Momento storico” e fine della guerra di Gaza
Secondo Gershon Baskin, ex mediatore nel celebre scambio Shalit-Hamas del 2011, l’accordo di Sharm el-Sheikh rappresenta non un semplice cessate il fuoco ma la vera fine della guerra a Gaza.
Questa distinzione è fondamentale: un cessate il fuoco è temporaneo, spesso fragile e revocabile; un accordo di fine guerra implica riconoscimento reciproco, impegni vincolanti e inizio di una fase politica nuova. Se confermato, significherebbe la prima conclusione strutturale di un conflitto israelo-palestinese da oltre 75 anni, aprendo la strada a negoziati post-bellici su ricostruzione, sicurezza, confini e autodeterminazione palestinese.
Baskin attribuisce un ruolo determinante a Donald Trump e al suo emissario per il Medio Oriente, Steve Witkoff, nel costringere le parti, in particolare il premier israeliano Benjamin Netanyahu, ad accettare l’accordo. Secondo Baskin: Trump avrebbe esercitato pressione diretta su Israele; gli intermediari arabi (Qatar, Egitto, Turchia) avrebbero fatto lo stesso con Hamas; Israele e Hamas si sarebbero trovati nella stessa stanza, per la prima volta nella storia, almeno simbolicamente.
L’idea di Baskin è chiara: la diplomazia americana ha sfruttato una combinazione di forza e pragmatismo per ottenere ciò che decenni di tentativi multilaterali non erano riusciti a realizzare. Da qui la sua affermazione provocatoria ma significativa: “Trump merita il Nobel per la pace” non per idealismo, ma per efficacia.

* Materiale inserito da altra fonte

(* ===== verification/NetDet.v ===== *)
(** * Programs that leave nothing to the schedule

    When every channel has one thread that sends on it and closes it and one that
    receives from it, and no thread polls, two steps that are both possible lead to
    the same state in either order.  Such a program has one outcome: if one schedule
    ends, every schedule does, with the same states of the threads.  So one run over
    the queues decides what the program does on the code of the library. *)

From S2P Require Import Prelude RingLf Heap ChanSpec Net NetHeap.
From stdpp Require Import list.
#[local] Open Scope Z_scope.

#[export] Instance label_eq_dec : EqDecision label.
Proof. solve_decision. Defined.

Section deterministic.
Context {M S : Type} `{Program M S} (sender receiver : nat -> nat).
#[local] Notation net := (@net M S).

(** The call [a] is one that [t] may make. *)
Definition owned (t : nat) (a : action M S) : Prop :=
  match a with
  | ASend c _ _ | AClose c _ => sender c = t
  | ARecv c _ => receiver c = t
  | APoll _ _ => False
  | AJoin _ _ | AHalt => True
  end.
Definition calls_owned (n : net) : Prop := forall t s, n_thread n !! t = Some s -> owned t (act t s).
Lemma fan_stuck n : fan_ok n -> (forall l, net_step l n = None) ->
  exists log, n_thread n = fan_final log /\ forall i, (i < N_SOURCES)%nat -> from i log = stream i.
Proof.
  intros [Hl (m & agg & Hinv)] Hst. pose proof Hinv as [H1 H2 H3 H4]. pose proof (lc_thread _ _ _ Hl _ _ H1) as (_ & _ & Hlog).
  assert (forall n', net_go 0 (fan_main m) n = Some n' -> False) as Hmain.
  { intros n' E. specialize (Hst (Go 0)). cbn [net_step] in Hst. rewrite H1 in Hst. cbn [mbind option_bind act fan_in] in Hst. congruence. }
  assert (q_closed agg = true \/ zlen (q_buf agg) < 16 -> forall i s f q, (i < N_SOURCES)%nat -> n_thread n !! (1 + i)%nat = Some (Source s) ->
    n_thread n !! (1 + N_SOURCES + i)%nat = Some (Feeder f) -> n_chan n !! i = Some q -> source_inv i (log_of m ++ q_buf agg) s f q -> s = SDone /\ f = FDone) as Hdone.
  { intros Hr i s f q Hi K1 K2 K3 [_ S2 _]. destruct (source_goes n m agg i s f q Hinv Hr Hi K1 K2 K3 S2) as [(l & n' & E)|?]; [|by rewrite Hst in E|done].
    pose proof (lc_thread _ _ _ Hl _ _ K2) as [_ Hf]. by destruct f. }
  destruct m as [closed total log|total log|j total log|]; cbn [fan_main main_inv log_of] in *; [exfalso|exfalso| |done].
  - destruct H3 as (Hc & _ & Hlt & Hcl). rewrite (proj2 (Z.ltb_lt _ _)) in Hmain by done. cbn [net_go] in Hmain. rewrite H2 in Hmain. cbn [mbind option_bind] in Hmain.
    unfold recv_from in Hmain. rewrite Hcl in Hmain. destruct (q_buf agg) as [|x b] eqn:Eb; [|by eapply Hmain].
    assert (ends log = 4) as He; [|unfold N_SOURCES in Hlt; lia]. apply fan_counts; [done|]. intros i Hi.
    destruct (H4 i Hi) as (s & f & q & K1 & K2 & K3 & HS). destruct (Hdone ltac:(right; unfold zlen; simpl; lia) i s f q Hi K1 K2 K3 HS) as [-> ->].
    destruct HS as [S1 _ S3]. destruct (S3 ltac:(by right)) as [Eq _]. rewrite Eq in S1. simpl in S1. by rewrite !app_nil_r in S1.
  - eapply Hmain. cbn [net_go]. by rewrite H2.
  - destruct H3 as (He & Ht & Hj). pose proof (all_ended n _ agg Hinv Hlog He) as Hall. cbn [log_of] in Hall.
    assert (forall i, (i < N_SOURCES)%nat -> n_thread n !! (1 + i)%nat = Some (Source SDone) /\ n_thread n !! (1 + N_SOURCES + i)%nat = Some (Feeder FDone) /\
      from i log = stream i) as Hsrc.
    { intros i Hi. destruct (H4 i Hi) as (s & f & q & K1 & K2 & _ & HS). by destruct (Hall i s f q Hi HS) as (? & _ & -> & ->). }
    assert (forall i, (i < N_SOURCES)%nat -> from i log = stream i) as Hfrom by (intros i Hi; by apply Hsrc).
    assert (j = 2 * N_SOURCES)%nat as ->.
    { destruct (decide (j < 2 * N_SOURCES)%nat) as [Hlt|]; [exfalso|lia]. unfold join_act in Hmain. rewrite (proj2 (Nat.ltb_lt _ _)) in Hmain by done.
      cbn [net_go] in Hmain. pose proof (Nat.Div0.div_lt_upper_bound j 2 N_SOURCES ltac:(lia)) as Hi. destruct (Hsrc (j / 2)%nat Hi) as (K1 & K2 & _).
      unfold joined in Hmain. destruct (Nat.even j); [rewrite K1 in Hmain|rewrite K2 in Hmain]; by eapply Hmain. }
    exists log. split; [|done]. destruct (fan_counts log Hlog Hfrom) as [_ Hit]. rewrite Hit in Ht. subst total.
    destruct (Hsrc 0%nat ltac:(unfold N_SOURCES; lia)) as (A0 & B0 & _). destruct (Hsrc 1%nat ltac:(unfold N_SOURCES; lia)) as (A1 & B1 & _).
    destruct (Hsrc 2%nat ltac:(unfold N_SOURCES; lia)) as (A2 & B2 & _). destruct (Hsrc 3%nat ltac:(unfold N_SOURCES; lia)) as (A3 & B3 & _).
    apply list_eq. intros t. do 9 (destruct t as [|t]; [done|]). rewrite (lookup_ge_None_2 (fan_final log)) by (simpl; lia).
    apply eq_None_not_Some. intros [s Hs]. pose proof (lc_thread _ _ _ Hl _ _ Hs) as Hok.
    destruct s; destruct Hok as [Ht _]; unfold N_SOURCES in Ht; lia.
Qed.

Baskin descrive un lavoro sotterraneo di mesi, fatto di contatti discreti con esponenti di Hamas in esilio, per convincerli che Washington fosse realmente impegnata nella fine del conflitto e non complice di Israele. Questo canale “non ufficiale” è cruciale perché: permette di superare la mancanza di relazioni formali tra Hamas e gli Stati Uniti; evita la rigidità diplomatica; crea fiducia personale,elemento indispensabile per negoziati ad alta tensione.
Baskin si conferma quindi come una figura-ponte: non rappresenta uno Stato, ma usa il capitale umano costruito in anni di mediazioni per connettere mondi incompatibili.
Uno dei punti più sensibili resta la possibile liberazione di Marwan Barghouthi, figura simbolo del movimento palestinese incarcerato in Israele dal 2002. Per Hamas, la sua liberazione è una condizione politica essenziale: Barghouthi è percepito come l’unico leader capace di unificare Fatah e Hamas, ridando legittimità interna alla rappresentanza palestinese. Baskin ammette che su questo punto non ci sono ancora certezze segno che la pace è fragile e incompleta.
L’accordo, se reale e duraturo, potrebbe: ridisegnare gli equilibri del Medio Oriente, riducendo l’influenza di Iran e Hezbollah; riabilitare il ruolo statunitense come forza diplomatica globale, dopo anni di perdita di credibilità nella regione; offrire a Israele una via d’uscita da un conflitto logorante e impopolare; riaccendere, finalmente, la prospettiva di una soluzione politica per i palestinesi.
Al di là delle dinamiche politiche, il fatto che come dice Baskin “israeliani e funzionari di Hamas siano stati nella stessa stanza” rappresenta una svolta psicologica. Per la prima volta si riconosce implicitamente che l’altro esiste e ha voce, rompendo il tabù del non-dialogo. Nella storia dei conflitti, questo passaggio è sempre il preludio alla pace vera, perché la disumanizzazione reciproca cessa di essere totale.
L’intervista a Baskin è molto più di una cronaca, è il racconto di una transizione potenziale, da un paradigma di guerra perpetua a uno di diplomazia pragmatica. La sua importanza non sta solo nel contenuto, ma nel cambio di linguaggio: da “sconfitta” e “rappresaglia” a “accordo”, “fiducia” e “fine della guerra”. Se questo processo reggerà, entrerà nei libri di storia come il primo vero punto di svolta del conflitto israelo-palestinese del XXI secolo.